A Portland State University survey of ADRC clients described two main categories of inquiries by callers. One group wanted information about medical benefits, food stamps and subsidized housing, while the other cited concerns with personal care.

An aging population
More than 16 percent of Oregon’s population is 65 or older—almost two percentage points higher that the nation’s. But in eastern Oregon’s Harney County (population about 7,300), nearly 23 percent of the residents are 65-plus.

Yet even in Harney County, the ADRC links callers to local social service providers who can answer their questions. “People are always so grateful to get unbiased information about their long-term care,” said Kristi Murphy, an ADRC program analyst.

Younger residents are departing for college and work, leaving behind those who have retired, many of whom become frail as they age, said Angie Lamborn, executive director of Harney County Senior & Community Services Center in Burns.

“Our facility and services are being used regularly by many, and we see new faces,” she said.

Like many of the state’s senior centers, the Harney County center delivers and serves prepared meals (almost 17,000 last year) and promotes Dial-A-Ride, free medical transportation for veterans and other assistance.
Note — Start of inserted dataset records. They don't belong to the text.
(* ===== verification/AgentContract.v ===== *)
(** * The configuration as the agent checks it (agent/protocol/types.go)

    The agent decodes the response, builds the content again from its fields, prints it with
    Go's [json.Marshal] and compares the hash.  The control plane prints the content with
    Python's [json.dumps] ([Json.dumps]).  The printers differ: Go escapes the characters
    [<], [>] and [&], Python everything outside ASCII; and the numbers of a probe configuration
    pass through a [float64], which prints without a fraction when it is whole. *)

From Stdlib Require Import Ascii QArith.
From stdpp Require Import pretty.
From S2P Require Import Prelude PyText Json Platform Models ProbeConfig Domain.
From S2P Require Import Credentials Configuration ObservationSchema Observations Dashboard Accounts.
From S2P Require Import Lifecycle WebAuthn AuthApi Api Requests Responses.
Local Open Scope Z_scope.

(** Go's conversions: an integer literal to a [float64] (exact up to 2^53), the text of a
    [float64] (whole numbers below 1e21 without fraction or exponent), and whether a text is
    a time of RFC 3339. *)
Class GoLib {P : Platform} := {
  float64 : Z -> Q;
  float64_exact : forall z, Z.abs z <= 2 ^ 53 -> float64 z = inject_Z z;
  go_float : Q -> string;
  go_float_whole : forall z, Z.abs z < 10 ^ 21 -> go_float (inject_Z z) = pretty z;
  go_float_chars : forall q, str_forall (fun c => is_digit c || is_char "-" c || is_char "+" c ||
    is_char "." c || is_char "e" c) (go_float q) = true;
  go_time : string -> bool;
  go_time_utc : forall t, 0 <= t < 253402300800000000 -> go_time (datetime_json t 0) = true;
}.

Section Marshal.
Context {P : Platform} {G : GoLib}.

(** [json.Marshal] of a string. *)
Definition go_escape_char (c : ascii) : string :=
  let n := code c in
  if (n =? 34)%N then backslash +:+ dquote
  else if (n =? 92)%N then backslash +:+ backslash
  else if (n =? 10)%N then backslash +:+ "n"
  else if (n =? 13)%N then backslash +:+ "r"
  else if (n =? 9)%N then backslash +:+ "t"
  else if (n =? 8)%N then backslash +:+ "b"
  else if (n =? 12)%N then backslash +:+ "f"
  else if (n <? 32)%N || (n =? 38)%N || (n =? 60)%N || (n =? 62)%N
  then backslash +:+ "u" +:+ to_hex 4 n EmptyString
  else String c EmptyString.

Fixpoint go_escape (s : string) : string :=
  match s with
  | EmptyString => EmptyString
  | String c s' => go_escape_char c +:+ go_escape s'
  end.

Definition go_quote (s : string) : string := dquote +:+ go_escape s +:+ dquote.

(** [json.Unmarshal] into [any]: every number is a [float64]. *)
Fixpoint go_any (j : json) : json :=
  match j with
  | JInt z => JFloat (float64 z)
  | JArray l => JArray (map go_any l)
  | JObject fields => JObject (map (fun f => match f with (k, v) => (k, go_any v) end) fields)
  | _ => j
  end.

(** [json.Marshal]: the members of a map in the order of their keys. *)
Fixpoint go_marshal (j : json) : string :=
  match j with
  | JNull => "null"
  | JBool true => "true"
  | JBool false => "false"
  | JInt z => pretty z
  | JFloat q => go_float q
  | JString s => go_quote s
  | JArray l => "[" +:+ join "," (map go_marshal l) +:+ "]"
  | JObject fields =>
      let members := map (fun f => match f with (k, v) => (k, go_marshal v) end) fields in
      "{" +:+ join "," (map (fun m => go_quote m.1 +:+ ":" +:+ m.2) (sort_members members))
          +:+ "}"
  end.
End Marshal.

(** ** The messages *)

Record MonitorConfiguration := mkMonitorConfiguration {
  MonitorID : string; TargetID : string; MonitorRevision : Z; TargetAddress : string;
  ProbeType_ : string; ProbeSchemaVersion : Z; IntervalSeconds : Z; TimeoutSeconds : Z;
  MissedRunPolicy : string; Configuration_ : list (string * json) }.

Record ConfigurationResponse := mkConfigurationResponse {
  ProtocolVersion : Z; ConfigurationSchemaVersion : Z; AgentID : string; RealmID : string;
  Revision : Z; ContentHash : string; Monitors : list MonitorConfiguration }.

Record GoProbeCapability := mkGoProbeCapability { SchemaVersions : list Z; Available : bool }.
Record GoCapabilities := mkGoCapabilities {
  Probes : list (string * GoProbeCapability);
  Runtime : list (string * bool);
  ExternalTools : list (string * string) }.

(** What the agent puts into a heartbeat. *)
Definition marshal_capability (c : GoProbeCapability) : json :=
  JObject [("schema_versions", JArray (map JInt (SchemaVersions c))); ("available", JBool (Available c))].
Definition marshal_capabilities (c : GoCapabilities) : json :=
  JObject [("probes", print_dict marshal_capability (Probes c)); ("runtime", print_dict JBool (Runtime c));
    ("external_tools", print_dict JString (ExternalTools c))].

(** [capabilities.Probes[key]]. *)
Fixpoint probe_of (key : string) (l : list (string * GoProbeCapability)) : option GoProbeCapability :=
  match l with
  | [] => None
  | (k, c) :: l' => if String.eqb k key then Some c else probe_of key l'
  end.

(** ** Decoding the response *)

(** A member that is absent or null leaves the zero value. *)
Definition go_member {A} (o : list (string * json)) (key : string) (zero : A) (read : json -> option A) :
    option A :=
  match obj_get key o with None | Some JNull => Some zero | Some j => read j end.
Definition go_int64 (j : json) : option Z :=
  match j with JInt z => if fits_int8 z then Some z else None | _ => None end.
Definition go_string (j : json) : option string := match j with JString s => Some s | _ => None end.
Definition go_map (j : json) : option (list (string * json)) :=
  match j with JObject o => Some o | _ => None end.

Definition decode_monitor (j : json) : option MonitorConfiguration :=
  match j with
  | JObject o =>
      id ← go_member o "monitor_id" EmptyString go_string;
      target ← go_member o "target_id" EmptyString go_string;
      revision ← go_member o "monitor_revision" 0 go_int64;
      address ← go_member o "target_address" EmptyString go_string;
      type ← go_member o "probe_type" EmptyString go_string;
      version ← go_member o "probe_schema_version" 0 go_int64;
      interval ← go_member o "interval_seconds" 0 go_int64;
      timeout ← go_member o "timeout_seconds" 0 go_int64;
      policy ← go_member o "missed_run_policy" EmptyString go_string;
      configuration ← go_member o "configuration" [] go_map;
      Some (mkMonitorConfiguration id target revision address type version interval timeout policy configuration)
  | _ => None
  end.

Section Validate.
Context {P : Platform} {G : GoLib}.

Definition decode_configuration (j : json) : option ConfigurationResponse :=
  match j with
  | JObject o =>
      version ← go_member o "protocol_version" 0 go_int64;
      schema ← go_member o "configuration_schema_version" 0 go_int64;
      agent ← go_member o "agent_id" EmptyString go_string;
      realm ← go_member o "realm_id" EmptyString go_string;
      revision ← go_member o "revision" 0 go_int64;
      hash ← go_member o "content_hash" EmptyString go_string;
      _ ← go_member o "generated_at" tt (fun j => s ← go_string j; ensure (go_time s));
      monitors ← go_member o "monitors" [] (read_items decode_monitor);
      Some (mkConfigurationResponse version schema agent realm revision hash monitors)
  | _ => None
  end.

(** ** [ConfigurationResponse.Validate] *)

Inductive validation :=
| Accepted_ (canonical : string)
| ErrVersion | ErrConfigurationIdentity | ErrDuplicate (monitor : string)
| ErrConfigurationCapability (monitor probe : string) | ErrSchedule (monitor : string)
| ErrConfigurationHash.

(** The map the agent builds for a monitor. *)
Definition monitor_map (m : MonitorConfiguration) : json :=
  JObject [("monitor_id", JString (MonitorID m)); ("target_id", JString (TargetID m));
    ("monitor_revision", JInt (MonitorRevision m)); ("target_address", JString (TargetAddress m));
    ("probe_type", JString (ProbeType_ m)); ("probe_schema_version", JInt (ProbeSchemaVersion m));
    ("interval_seconds", JInt (IntervalSeconds m)); ("timeout_seconds", JInt (TimeoutSeconds m));
    ("missed_run_policy", JString (MissedRunPolicy m)); ("configuration", go_any (JObject (Configuration_ m)))].

Definition capable (capabilities : GoCapabilities) (m : MonitorConfiguration) : bool :=
  match probe_of (ProbeType_ m) (Probes capabilities) with
  | Some c => Available c && existsb (Z.eqb (ProbeSchemaVersion m)) (SchemaVersions c)
  | None => false
  end.

Definition schedule_ok (m : MonitorConfiguration) : bool :=
  (1 <=? IntervalSeconds m) && (1 <=? TimeoutSeconds m) && (TimeoutSeconds m <? IntervalSeconds m) &&
  String.eqb (MissedRunPolicy m) "skip".

(** The loop over the monitors: the first error, or the maps. *)
Fixpoint check_monitors (capabilities : GoCapabilities) (seen : list string) (l : list MonitorConfiguration) :
    validation + list json :=
  match l with
  | [] => inr []
  | m :: l' =>
      if existsb (String.eqb (MonitorID m)) seen then inl (ErrDuplicate (MonitorID m))
      else if negb (capable capabilities m) then inl (ErrConfigurationCapability (MonitorID m) (ProbeType_ m))
      else if negb (schedule_ok m) then inl (ErrSchedule (MonitorID m))
      else match check_monitors capabilities (MonitorID m :: seen) l' with
           | inl e => inl e
           | inr maps => inr (monitor_map m :: maps)
           end
  end.

(** The content the agent prints. *)
Definition agent_content (c : ConfigurationResponse) (maps : list json) : json :=
  JObject [("configuration_schema_version", JInt (ConfigurationSchemaVersion c)); ("agent_id", JString (AgentID c));
    ("realm_id", JString (RealmID c)); ("monitors", JArray maps)].

(** [strings.EqualFold] on the texts that occur here. *)
Definition equal_fold (x y : string) : bool := String.eqb (lower x) (lower y).

Definition Validate (c : ConfigurationResponse) (agent realm : string) (capabilities : GoCapabilities) : validation :=
  if negb (ProtocolVersion c =? 1) || negb (ConfigurationSchemaVersion c =? 1) || (Revision c <? 1) then ErrVersion
  else if negb (String.eqb (AgentID c) agent) || negb (String.eqb (RealmID c) realm) then ErrConfigurationIdentity
  else match check_monitors capabilities [] (Monitors c) with
       | inl e => e
       | inr maps =>
           let canonical := go_marshal (agent_content c maps) in
           if equal_fold ("sha256:" +:+ sha256_hexdigest canonical) (ContentHash c) then Accepted_ canonical
           else ErrConfigurationHash
       end.
End Validate.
It also lends out free donated shower chairs, canes and walkers; holds tai chi, walking and quilting groups; and mails a bimonthly newsletter to 578 addresses.

“We’re trying to figure out how best to serve everyone on limited dollars,” Lamborn said.

DeMonnin said there is a great need for information about services that could help residents on limited incomes. Many also qualify for government aid such as food stamps, Medicare drug payments and utility bill assistance.

The ADRC can direct people to the Senior Health Insurance Benefits Assistance Program for individual questions about Medicare in nearly every county in the state.

Merry MacKinnon is a writer living in Portland.